## WHAT IS NEEDED
Show every line from the data below that includes "stated".

(Collected data entries)
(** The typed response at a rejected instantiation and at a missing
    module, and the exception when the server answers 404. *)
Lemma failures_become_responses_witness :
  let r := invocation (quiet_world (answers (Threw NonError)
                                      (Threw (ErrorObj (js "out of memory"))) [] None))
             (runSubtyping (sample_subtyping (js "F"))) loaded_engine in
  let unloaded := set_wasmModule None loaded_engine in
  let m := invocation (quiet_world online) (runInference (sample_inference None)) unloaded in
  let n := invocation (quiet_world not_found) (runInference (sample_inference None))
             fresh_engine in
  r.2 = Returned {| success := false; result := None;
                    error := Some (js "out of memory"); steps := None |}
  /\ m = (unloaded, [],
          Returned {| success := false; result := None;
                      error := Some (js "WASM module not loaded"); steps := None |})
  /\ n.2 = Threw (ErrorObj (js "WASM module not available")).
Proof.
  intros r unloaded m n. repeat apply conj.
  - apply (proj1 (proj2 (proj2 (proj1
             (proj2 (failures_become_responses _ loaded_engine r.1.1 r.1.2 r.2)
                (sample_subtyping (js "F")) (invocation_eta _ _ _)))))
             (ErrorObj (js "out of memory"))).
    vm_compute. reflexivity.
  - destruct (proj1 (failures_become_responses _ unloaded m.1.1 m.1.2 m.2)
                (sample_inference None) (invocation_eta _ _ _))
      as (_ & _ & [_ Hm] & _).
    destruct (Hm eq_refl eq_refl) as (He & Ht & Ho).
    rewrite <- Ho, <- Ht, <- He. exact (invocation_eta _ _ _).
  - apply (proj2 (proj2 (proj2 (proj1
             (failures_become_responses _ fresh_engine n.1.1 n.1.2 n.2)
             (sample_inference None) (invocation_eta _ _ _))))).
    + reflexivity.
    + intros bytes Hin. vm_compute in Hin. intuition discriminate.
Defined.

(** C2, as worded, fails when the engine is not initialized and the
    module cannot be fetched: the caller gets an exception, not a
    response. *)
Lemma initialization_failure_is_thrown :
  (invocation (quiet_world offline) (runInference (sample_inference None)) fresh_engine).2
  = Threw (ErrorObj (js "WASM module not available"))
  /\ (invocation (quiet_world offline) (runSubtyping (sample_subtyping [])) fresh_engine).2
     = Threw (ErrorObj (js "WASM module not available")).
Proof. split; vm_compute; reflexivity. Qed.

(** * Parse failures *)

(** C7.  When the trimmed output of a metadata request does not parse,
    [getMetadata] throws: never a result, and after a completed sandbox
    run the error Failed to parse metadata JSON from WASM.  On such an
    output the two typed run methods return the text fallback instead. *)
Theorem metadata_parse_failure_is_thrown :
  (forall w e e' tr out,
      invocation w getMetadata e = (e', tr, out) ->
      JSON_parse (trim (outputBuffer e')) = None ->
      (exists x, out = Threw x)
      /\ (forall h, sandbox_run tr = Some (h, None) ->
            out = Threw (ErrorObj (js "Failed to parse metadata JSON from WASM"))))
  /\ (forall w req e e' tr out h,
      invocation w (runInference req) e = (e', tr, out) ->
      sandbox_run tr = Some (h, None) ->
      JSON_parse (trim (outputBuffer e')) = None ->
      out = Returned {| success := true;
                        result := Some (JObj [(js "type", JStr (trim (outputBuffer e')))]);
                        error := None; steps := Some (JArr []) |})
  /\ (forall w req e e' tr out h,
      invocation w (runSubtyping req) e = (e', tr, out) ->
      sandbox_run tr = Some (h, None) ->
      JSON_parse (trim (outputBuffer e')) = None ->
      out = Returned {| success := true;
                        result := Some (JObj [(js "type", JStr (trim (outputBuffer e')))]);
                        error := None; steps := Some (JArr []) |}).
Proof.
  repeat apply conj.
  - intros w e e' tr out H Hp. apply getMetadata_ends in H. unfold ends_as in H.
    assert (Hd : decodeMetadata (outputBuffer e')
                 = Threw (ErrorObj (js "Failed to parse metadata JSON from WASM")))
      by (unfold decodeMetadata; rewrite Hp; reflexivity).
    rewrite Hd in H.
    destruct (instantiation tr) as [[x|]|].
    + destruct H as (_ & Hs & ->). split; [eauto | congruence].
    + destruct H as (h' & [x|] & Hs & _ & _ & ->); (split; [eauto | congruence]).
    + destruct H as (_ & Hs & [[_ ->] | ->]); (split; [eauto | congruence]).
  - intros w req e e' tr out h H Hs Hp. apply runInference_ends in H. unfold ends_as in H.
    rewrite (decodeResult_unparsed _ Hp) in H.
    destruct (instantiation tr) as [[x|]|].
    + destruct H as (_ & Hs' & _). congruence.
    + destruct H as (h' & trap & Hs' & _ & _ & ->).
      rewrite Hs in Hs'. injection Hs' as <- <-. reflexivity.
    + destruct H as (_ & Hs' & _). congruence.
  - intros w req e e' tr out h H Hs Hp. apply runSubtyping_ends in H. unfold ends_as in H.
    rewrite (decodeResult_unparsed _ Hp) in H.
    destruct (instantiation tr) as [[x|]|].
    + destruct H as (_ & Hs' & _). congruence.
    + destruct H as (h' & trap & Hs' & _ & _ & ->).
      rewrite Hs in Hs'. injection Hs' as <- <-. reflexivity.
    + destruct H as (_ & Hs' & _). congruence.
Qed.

---

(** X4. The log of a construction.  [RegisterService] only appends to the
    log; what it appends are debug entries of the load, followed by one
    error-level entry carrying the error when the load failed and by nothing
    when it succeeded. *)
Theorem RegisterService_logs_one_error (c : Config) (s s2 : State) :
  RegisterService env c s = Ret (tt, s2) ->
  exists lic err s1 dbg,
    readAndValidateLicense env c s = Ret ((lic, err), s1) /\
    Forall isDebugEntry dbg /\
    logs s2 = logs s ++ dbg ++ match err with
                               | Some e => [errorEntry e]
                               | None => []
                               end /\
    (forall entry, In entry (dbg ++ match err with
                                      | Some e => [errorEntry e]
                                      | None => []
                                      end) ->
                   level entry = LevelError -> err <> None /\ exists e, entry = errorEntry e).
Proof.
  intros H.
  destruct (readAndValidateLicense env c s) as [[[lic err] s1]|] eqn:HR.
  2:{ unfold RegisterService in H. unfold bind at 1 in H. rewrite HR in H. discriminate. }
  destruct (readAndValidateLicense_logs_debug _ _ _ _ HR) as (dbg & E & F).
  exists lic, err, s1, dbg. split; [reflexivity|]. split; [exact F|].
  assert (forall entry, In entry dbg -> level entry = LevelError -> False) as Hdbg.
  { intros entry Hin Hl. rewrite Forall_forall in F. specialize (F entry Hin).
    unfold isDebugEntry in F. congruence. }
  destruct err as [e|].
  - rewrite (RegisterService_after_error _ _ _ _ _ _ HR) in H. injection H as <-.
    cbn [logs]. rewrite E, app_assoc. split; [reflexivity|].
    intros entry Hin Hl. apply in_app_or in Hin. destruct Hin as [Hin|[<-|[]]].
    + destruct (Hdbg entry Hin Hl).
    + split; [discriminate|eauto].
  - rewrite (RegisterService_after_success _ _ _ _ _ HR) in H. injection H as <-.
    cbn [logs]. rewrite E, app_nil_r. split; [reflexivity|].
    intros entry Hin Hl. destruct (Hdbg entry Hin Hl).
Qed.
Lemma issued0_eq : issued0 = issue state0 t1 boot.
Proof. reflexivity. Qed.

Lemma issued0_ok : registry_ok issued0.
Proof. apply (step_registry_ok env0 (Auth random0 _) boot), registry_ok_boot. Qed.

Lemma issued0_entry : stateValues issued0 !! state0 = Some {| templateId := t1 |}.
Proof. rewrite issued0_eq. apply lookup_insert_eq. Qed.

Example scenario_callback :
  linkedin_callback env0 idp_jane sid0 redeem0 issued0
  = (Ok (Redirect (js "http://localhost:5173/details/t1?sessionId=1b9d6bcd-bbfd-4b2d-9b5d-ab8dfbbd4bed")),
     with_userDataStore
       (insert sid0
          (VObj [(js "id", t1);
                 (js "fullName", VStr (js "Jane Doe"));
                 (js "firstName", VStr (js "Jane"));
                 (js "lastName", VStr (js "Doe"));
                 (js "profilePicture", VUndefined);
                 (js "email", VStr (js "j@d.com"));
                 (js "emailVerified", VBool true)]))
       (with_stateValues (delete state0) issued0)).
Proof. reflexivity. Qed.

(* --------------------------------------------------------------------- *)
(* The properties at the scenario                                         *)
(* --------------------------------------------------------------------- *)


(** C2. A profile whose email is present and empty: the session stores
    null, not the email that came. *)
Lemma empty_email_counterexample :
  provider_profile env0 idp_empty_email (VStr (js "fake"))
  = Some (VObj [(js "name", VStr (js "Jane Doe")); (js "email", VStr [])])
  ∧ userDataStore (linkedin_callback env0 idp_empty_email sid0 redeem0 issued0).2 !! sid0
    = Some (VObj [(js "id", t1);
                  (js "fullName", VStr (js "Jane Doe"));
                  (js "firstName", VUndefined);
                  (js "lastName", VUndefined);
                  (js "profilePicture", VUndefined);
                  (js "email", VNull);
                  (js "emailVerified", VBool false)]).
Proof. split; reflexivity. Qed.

* * *

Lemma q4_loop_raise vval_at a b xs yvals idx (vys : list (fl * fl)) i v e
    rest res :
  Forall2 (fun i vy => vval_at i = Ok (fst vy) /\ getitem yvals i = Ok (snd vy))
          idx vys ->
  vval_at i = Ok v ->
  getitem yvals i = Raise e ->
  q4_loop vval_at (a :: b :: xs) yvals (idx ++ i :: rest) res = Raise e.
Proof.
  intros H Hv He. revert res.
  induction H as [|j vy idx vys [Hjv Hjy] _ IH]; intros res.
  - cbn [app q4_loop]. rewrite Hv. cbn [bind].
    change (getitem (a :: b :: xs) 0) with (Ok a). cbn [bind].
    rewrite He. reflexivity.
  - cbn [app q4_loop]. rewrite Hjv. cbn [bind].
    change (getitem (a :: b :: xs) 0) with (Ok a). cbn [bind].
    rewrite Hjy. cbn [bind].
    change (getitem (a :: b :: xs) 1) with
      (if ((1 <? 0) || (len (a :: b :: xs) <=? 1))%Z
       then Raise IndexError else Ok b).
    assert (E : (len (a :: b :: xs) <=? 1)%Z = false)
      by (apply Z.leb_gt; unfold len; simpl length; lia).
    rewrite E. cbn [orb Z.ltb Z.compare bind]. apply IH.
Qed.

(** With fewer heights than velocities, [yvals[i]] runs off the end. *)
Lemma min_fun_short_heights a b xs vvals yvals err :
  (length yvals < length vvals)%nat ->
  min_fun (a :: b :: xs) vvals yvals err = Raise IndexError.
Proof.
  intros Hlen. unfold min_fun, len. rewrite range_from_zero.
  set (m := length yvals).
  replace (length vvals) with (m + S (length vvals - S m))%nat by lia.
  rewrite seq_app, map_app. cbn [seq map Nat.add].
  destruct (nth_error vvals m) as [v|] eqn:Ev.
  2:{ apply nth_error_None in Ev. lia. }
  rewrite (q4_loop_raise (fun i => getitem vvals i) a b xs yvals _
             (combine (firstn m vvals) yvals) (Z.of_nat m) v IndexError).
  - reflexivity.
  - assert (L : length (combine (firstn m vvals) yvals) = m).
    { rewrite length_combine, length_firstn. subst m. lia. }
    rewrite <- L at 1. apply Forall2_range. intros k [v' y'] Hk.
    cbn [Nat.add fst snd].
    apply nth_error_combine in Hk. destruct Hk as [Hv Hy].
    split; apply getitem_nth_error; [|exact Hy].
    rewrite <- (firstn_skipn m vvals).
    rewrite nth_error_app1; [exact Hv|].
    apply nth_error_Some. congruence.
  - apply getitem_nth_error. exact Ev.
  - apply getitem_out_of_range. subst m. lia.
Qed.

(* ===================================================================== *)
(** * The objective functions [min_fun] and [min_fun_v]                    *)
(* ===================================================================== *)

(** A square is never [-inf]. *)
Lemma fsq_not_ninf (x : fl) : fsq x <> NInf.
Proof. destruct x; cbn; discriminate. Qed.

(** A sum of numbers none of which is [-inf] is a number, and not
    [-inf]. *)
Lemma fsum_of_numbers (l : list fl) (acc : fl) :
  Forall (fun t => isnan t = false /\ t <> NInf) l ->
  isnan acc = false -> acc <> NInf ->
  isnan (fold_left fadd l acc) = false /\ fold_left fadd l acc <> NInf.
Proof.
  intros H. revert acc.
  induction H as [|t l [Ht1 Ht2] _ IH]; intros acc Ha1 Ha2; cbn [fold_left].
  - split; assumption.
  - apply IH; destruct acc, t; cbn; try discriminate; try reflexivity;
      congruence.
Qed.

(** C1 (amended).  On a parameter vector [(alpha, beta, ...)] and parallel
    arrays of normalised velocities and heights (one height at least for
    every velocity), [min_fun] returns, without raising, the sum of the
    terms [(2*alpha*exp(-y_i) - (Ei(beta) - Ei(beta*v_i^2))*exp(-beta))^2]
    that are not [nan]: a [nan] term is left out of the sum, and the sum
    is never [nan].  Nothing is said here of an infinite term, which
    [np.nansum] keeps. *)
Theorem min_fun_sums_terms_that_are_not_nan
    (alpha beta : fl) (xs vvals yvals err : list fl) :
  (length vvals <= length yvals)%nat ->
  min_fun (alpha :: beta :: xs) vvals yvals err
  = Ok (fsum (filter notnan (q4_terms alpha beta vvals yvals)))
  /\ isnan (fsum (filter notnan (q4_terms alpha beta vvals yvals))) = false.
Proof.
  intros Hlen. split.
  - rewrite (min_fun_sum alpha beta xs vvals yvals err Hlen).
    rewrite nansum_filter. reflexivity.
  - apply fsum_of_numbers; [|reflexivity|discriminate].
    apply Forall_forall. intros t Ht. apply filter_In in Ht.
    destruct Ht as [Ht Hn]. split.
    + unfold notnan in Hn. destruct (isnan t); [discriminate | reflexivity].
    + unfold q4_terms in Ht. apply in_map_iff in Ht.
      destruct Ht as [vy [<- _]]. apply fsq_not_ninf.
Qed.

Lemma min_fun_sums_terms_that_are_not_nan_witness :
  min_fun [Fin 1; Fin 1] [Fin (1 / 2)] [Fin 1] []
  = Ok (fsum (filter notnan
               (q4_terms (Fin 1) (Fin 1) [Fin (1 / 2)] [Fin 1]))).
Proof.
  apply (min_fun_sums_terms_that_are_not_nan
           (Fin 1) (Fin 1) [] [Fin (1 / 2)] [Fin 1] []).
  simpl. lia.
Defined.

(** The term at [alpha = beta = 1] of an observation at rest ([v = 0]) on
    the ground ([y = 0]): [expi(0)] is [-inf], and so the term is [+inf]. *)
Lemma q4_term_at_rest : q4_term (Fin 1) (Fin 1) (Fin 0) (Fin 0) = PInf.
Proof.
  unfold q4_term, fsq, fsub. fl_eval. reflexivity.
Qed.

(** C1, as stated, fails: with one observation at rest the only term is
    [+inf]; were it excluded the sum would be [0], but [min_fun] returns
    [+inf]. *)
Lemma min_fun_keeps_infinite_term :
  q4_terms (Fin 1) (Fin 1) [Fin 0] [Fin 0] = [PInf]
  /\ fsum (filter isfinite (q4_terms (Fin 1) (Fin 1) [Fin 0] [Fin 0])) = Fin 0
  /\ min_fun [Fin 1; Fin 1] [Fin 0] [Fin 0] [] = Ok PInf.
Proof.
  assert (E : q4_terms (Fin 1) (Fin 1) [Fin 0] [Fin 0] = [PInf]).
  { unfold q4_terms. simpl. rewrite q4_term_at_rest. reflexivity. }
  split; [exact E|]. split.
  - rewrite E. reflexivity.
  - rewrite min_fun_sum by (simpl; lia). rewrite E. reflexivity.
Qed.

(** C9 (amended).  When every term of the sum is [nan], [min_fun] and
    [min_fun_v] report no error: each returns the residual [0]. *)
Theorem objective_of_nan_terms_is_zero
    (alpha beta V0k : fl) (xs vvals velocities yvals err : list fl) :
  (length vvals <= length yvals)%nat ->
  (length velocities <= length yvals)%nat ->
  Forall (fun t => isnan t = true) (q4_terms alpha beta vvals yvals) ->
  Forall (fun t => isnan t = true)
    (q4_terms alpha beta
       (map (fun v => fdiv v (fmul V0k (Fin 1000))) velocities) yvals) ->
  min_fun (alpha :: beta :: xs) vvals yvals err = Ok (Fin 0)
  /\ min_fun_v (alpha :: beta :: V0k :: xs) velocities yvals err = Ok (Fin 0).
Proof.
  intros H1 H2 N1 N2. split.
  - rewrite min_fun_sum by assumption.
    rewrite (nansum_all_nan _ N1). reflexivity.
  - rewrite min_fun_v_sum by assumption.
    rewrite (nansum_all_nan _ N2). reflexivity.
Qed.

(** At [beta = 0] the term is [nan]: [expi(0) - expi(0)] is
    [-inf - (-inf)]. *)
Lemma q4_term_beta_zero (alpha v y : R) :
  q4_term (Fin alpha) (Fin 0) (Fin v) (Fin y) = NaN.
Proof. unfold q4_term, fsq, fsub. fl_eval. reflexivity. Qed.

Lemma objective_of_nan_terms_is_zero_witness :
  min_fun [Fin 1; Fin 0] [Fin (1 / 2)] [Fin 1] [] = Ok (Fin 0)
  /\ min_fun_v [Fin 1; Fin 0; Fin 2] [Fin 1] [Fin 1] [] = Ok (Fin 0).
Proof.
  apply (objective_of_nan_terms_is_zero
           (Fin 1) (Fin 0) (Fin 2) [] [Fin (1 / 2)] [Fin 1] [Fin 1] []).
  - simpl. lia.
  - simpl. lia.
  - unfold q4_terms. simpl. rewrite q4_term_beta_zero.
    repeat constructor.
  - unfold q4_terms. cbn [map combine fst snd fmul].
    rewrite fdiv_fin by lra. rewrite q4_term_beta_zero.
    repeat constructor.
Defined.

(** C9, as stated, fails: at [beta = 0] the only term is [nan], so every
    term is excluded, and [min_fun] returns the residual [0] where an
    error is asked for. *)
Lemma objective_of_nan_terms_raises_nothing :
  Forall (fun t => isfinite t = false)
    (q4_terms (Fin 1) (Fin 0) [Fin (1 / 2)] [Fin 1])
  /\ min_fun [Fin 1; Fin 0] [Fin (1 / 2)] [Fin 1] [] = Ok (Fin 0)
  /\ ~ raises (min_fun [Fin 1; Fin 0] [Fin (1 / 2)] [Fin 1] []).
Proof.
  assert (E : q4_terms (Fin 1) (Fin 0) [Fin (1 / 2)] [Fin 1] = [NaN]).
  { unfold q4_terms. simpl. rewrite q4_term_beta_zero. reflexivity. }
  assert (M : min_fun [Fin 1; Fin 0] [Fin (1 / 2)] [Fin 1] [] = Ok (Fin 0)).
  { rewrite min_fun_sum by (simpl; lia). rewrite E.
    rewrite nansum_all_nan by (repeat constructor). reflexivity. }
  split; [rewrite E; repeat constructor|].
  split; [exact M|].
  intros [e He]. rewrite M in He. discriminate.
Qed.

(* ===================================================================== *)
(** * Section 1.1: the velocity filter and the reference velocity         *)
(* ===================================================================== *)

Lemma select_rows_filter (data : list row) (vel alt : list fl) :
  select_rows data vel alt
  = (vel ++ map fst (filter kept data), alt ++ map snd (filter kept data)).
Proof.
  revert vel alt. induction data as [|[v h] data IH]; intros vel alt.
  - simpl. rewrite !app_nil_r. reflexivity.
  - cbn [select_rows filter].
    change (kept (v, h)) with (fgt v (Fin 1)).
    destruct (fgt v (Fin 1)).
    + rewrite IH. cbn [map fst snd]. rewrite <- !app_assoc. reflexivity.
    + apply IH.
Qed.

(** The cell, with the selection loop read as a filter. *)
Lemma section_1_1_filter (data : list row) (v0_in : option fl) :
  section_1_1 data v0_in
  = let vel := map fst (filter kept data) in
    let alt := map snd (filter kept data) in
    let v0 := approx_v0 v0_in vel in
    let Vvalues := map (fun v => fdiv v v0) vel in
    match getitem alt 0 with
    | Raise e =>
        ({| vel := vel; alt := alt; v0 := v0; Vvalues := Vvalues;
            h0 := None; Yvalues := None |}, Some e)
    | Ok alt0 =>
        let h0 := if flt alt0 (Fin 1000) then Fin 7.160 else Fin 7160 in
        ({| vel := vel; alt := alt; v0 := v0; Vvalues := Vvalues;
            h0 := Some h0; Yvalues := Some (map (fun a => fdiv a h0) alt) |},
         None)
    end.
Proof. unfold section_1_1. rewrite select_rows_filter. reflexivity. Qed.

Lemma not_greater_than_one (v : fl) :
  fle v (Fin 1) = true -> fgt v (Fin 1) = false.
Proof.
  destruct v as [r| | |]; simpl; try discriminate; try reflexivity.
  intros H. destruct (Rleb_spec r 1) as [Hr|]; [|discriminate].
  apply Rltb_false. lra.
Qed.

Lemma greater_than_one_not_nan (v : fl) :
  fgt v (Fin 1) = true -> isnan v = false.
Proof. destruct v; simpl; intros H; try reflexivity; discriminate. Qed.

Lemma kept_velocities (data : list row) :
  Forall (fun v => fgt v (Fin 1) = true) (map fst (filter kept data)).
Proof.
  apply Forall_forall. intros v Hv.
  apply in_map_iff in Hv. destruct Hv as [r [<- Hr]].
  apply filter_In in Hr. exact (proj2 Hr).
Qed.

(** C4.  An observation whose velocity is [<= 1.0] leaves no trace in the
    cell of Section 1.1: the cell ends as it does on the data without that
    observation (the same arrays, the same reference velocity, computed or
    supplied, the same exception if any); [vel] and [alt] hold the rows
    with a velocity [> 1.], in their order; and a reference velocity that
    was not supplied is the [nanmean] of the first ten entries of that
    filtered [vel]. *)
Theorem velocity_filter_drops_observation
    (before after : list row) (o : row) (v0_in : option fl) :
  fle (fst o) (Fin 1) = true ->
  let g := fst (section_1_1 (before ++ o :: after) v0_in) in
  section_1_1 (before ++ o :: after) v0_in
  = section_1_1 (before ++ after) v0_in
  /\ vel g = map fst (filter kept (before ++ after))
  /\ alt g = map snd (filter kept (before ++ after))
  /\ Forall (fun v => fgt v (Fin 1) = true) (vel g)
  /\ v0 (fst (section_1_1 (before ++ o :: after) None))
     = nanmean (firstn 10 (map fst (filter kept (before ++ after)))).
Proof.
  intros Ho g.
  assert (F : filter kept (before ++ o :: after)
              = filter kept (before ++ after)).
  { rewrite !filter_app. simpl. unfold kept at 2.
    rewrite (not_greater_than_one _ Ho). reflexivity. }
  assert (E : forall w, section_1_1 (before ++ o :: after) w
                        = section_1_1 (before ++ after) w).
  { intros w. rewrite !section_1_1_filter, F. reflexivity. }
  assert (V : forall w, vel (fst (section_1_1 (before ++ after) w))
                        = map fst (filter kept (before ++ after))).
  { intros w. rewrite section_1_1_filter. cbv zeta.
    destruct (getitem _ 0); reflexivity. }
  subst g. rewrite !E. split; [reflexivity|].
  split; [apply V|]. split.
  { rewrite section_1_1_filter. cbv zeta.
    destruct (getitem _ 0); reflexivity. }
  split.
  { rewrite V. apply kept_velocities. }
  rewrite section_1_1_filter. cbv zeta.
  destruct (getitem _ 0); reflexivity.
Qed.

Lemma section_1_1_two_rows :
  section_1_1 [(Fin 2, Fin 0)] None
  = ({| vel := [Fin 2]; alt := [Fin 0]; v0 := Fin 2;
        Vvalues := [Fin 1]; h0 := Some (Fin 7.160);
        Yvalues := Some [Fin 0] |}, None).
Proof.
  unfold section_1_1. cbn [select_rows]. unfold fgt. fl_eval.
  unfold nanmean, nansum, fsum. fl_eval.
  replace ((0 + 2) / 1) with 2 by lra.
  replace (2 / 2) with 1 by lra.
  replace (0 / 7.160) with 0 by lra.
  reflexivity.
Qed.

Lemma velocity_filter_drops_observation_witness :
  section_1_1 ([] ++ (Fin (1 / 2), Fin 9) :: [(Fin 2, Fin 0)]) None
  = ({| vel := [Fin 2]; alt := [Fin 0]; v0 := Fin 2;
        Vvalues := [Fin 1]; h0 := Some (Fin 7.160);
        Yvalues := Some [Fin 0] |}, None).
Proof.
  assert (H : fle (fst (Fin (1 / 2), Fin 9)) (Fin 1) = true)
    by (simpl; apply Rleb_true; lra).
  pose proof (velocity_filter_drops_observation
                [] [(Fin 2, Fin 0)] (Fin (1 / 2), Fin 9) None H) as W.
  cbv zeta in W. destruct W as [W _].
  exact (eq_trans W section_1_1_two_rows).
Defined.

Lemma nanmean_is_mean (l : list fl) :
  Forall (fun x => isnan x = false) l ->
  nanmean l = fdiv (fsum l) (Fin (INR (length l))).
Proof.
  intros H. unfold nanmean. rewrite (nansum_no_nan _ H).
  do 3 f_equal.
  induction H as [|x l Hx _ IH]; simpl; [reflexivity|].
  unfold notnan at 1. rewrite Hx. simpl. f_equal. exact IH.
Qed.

## EXERCISE ANSWER
(** C1, as stated, fails: with one observation at rest the only term is
(** C9, as stated, fails: at [beta = 0] the only term is [nan], so every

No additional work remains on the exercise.